(INFORMATION SHOWN):
Lemma msum_pos f m : (∀ n x, m !! n = Some x → 0 ≤ f n x) →
  msum f m ≠ 0 ↔ ∃ n x, m !! n = Some x ∧ f n x ≠ 0.
Proof.
  intros Hf. assert (∀ m', m' ⊆ m → 0 ≤ msum f m') as Hnn.
  { intros m'. induction m' as [|n x m' Hn IH] using map_ind; intros Hsub; [by rewrite msum_empty|].
    rewrite msum_insert by done. pose proof (Hf n x (lookup_weaken _ _ _ _ (lookup_insert_eq _ _ _) Hsub)).
    assert (0 ≤ msum f m'); [|lia]. apply IH. etrans; [|done]. by apply insert_subseteq. }
  split.
  - revert Hf Hnn. induction m as [|n x m Hn IH] using map_ind; intros Hf Hnn; [done|]. rewrite msum_insert by done.
    intros Hz. destruct (decide (f n x = 0)) as [E|]; [|exists n, x; by rewrite lookup_insert_eq].
    destruct IH as (k&y&Hk&Hy); [|intros m' Hm'; apply Hnn; etrans; [done|by apply insert_subseteq]|lia|].
    + intros k y Hk. apply (Hf k). rewrite lookup_insert_ne; [done|congruence].
    + exists k, y. rewrite lookup_insert_ne; [done|congruence].
  - intros (n&x&Hn&Hx). rewrite <- (insert_delete_id m n x), msum_insert by (done || apply lookup_delete_eq).
    pose proof (Hf n x Hn). pose proof (Hnn (delete n m) (delete_subseteq m n)). lia.
Qed.
End msum.

Section irq.
Context {F : Type} `{MapFuncs F}.
Implicit Types (s : PciSys F) (d : PCIDevice F).

(** ** Routing *)

(** The bus and the line at which pin [irq] of device [n] arrives. *)
Fixpoint irq_route_loop (fuel : nat) s (n : nat) (irq : Z) : option (nat * Z) :=
  match fuel with
  | O => None
  | S fuel =>
      d ← devs s !! n;
      b ← buses s !! dev_bus d;
      let k := map_irq b (devfn d) irq in
      if set_irq b then Some (dev_bus d, k) else p ← parent_dev b; irq_route_loop fuel s p k
  end.
Definition irq_route s (n : nat) (irq : Z) : option (nat * Z) :=
  d ← devs s !! n; irq_route_loop (S (dev_bus d)) s n irq.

(EXERCISE PROMPT): Each entry needs to be copied out exactly as written.

(RESULT FOR THIS EXERCISE):
Lemma msum_pos f m : (∀ n x, m !! n = Some x → 0 ≤ f n x) →
  msum f m ≠ 0 ↔ ∃ n x, m !! n = Some x ∧ f n x ≠ 0.
Proof.
  intros Hf. assert (∀ m', m' ⊆ m → 0 ≤ msum f m') as Hnn.
  { intros m'. induction m' as [|n x m' Hn IH] using map_ind; intros Hsub; [by rewrite msum_empty|].
    rewrite msum_insert by done. pose proof (Hf n x (lookup_weaken _ _ _ _ (lookup_insert_eq _ _ _) Hsub)).
    assert (0 ≤ msum f m'); [|lia]. apply IH. etrans; [|done]. by apply insert_subseteq. }
  split.
  - revert Hf Hnn. induction m as [|n x m Hn IH] using map_ind; intros Hf Hnn; [done|]. rewrite msum_insert by done.
    intros Hz. destruct (decide (f n x = 0)) as [E|]; [|exists n, x; by rewrite lookup_insert_eq].
    destruct IH as (k&y&Hk&Hy); [|intros m' Hm'; apply Hnn; etrans; [done|by apply insert_subseteq]|lia|].
    + intros k y Hk. apply (Hf k). rewrite lookup_insert_ne; [done|congruence].
    + exists k, y. rewrite lookup_insert_ne; [done|congruence].
  - intros (n&x&Hn&Hx). rewrite <- (insert_delete_id m n x), msum_insert by (done || apply lookup_delete_eq).
    pose proof (Hf n x Hn). pose proof (Hnn (delete n m) (delete_subseteq m n)). lia.
Qed.
End msum.

Section irq.
Context {F : Type} `{MapFuncs F}.
Implicit Types (s : PciSys F) (d : PCIDevice F).

(** ** Routing *)

(** The bus and the line at which pin [irq] of device [n] arrives. *)
Fixpoint irq_route_loop (fuel : nat) s (n : nat) (irq : Z) : option (nat * Z) :=
  match fuel with
  | O => None
  | S fuel =>
      d ← devs s !! n;
      b ← buses s !! dev_bus d;
      let k := map_irq b (devfn d) irq in
      if set_irq b then Some (dev_bus d, k) else p ← parent_dev b; irq_route_loop fuel s p k
  end.
Definition irq_route s (n : nat) (irq : Z) : option (nat * Z) :=
  d ← devs s !! n; irq_route_loop (S (dev_bus d)) s n irq.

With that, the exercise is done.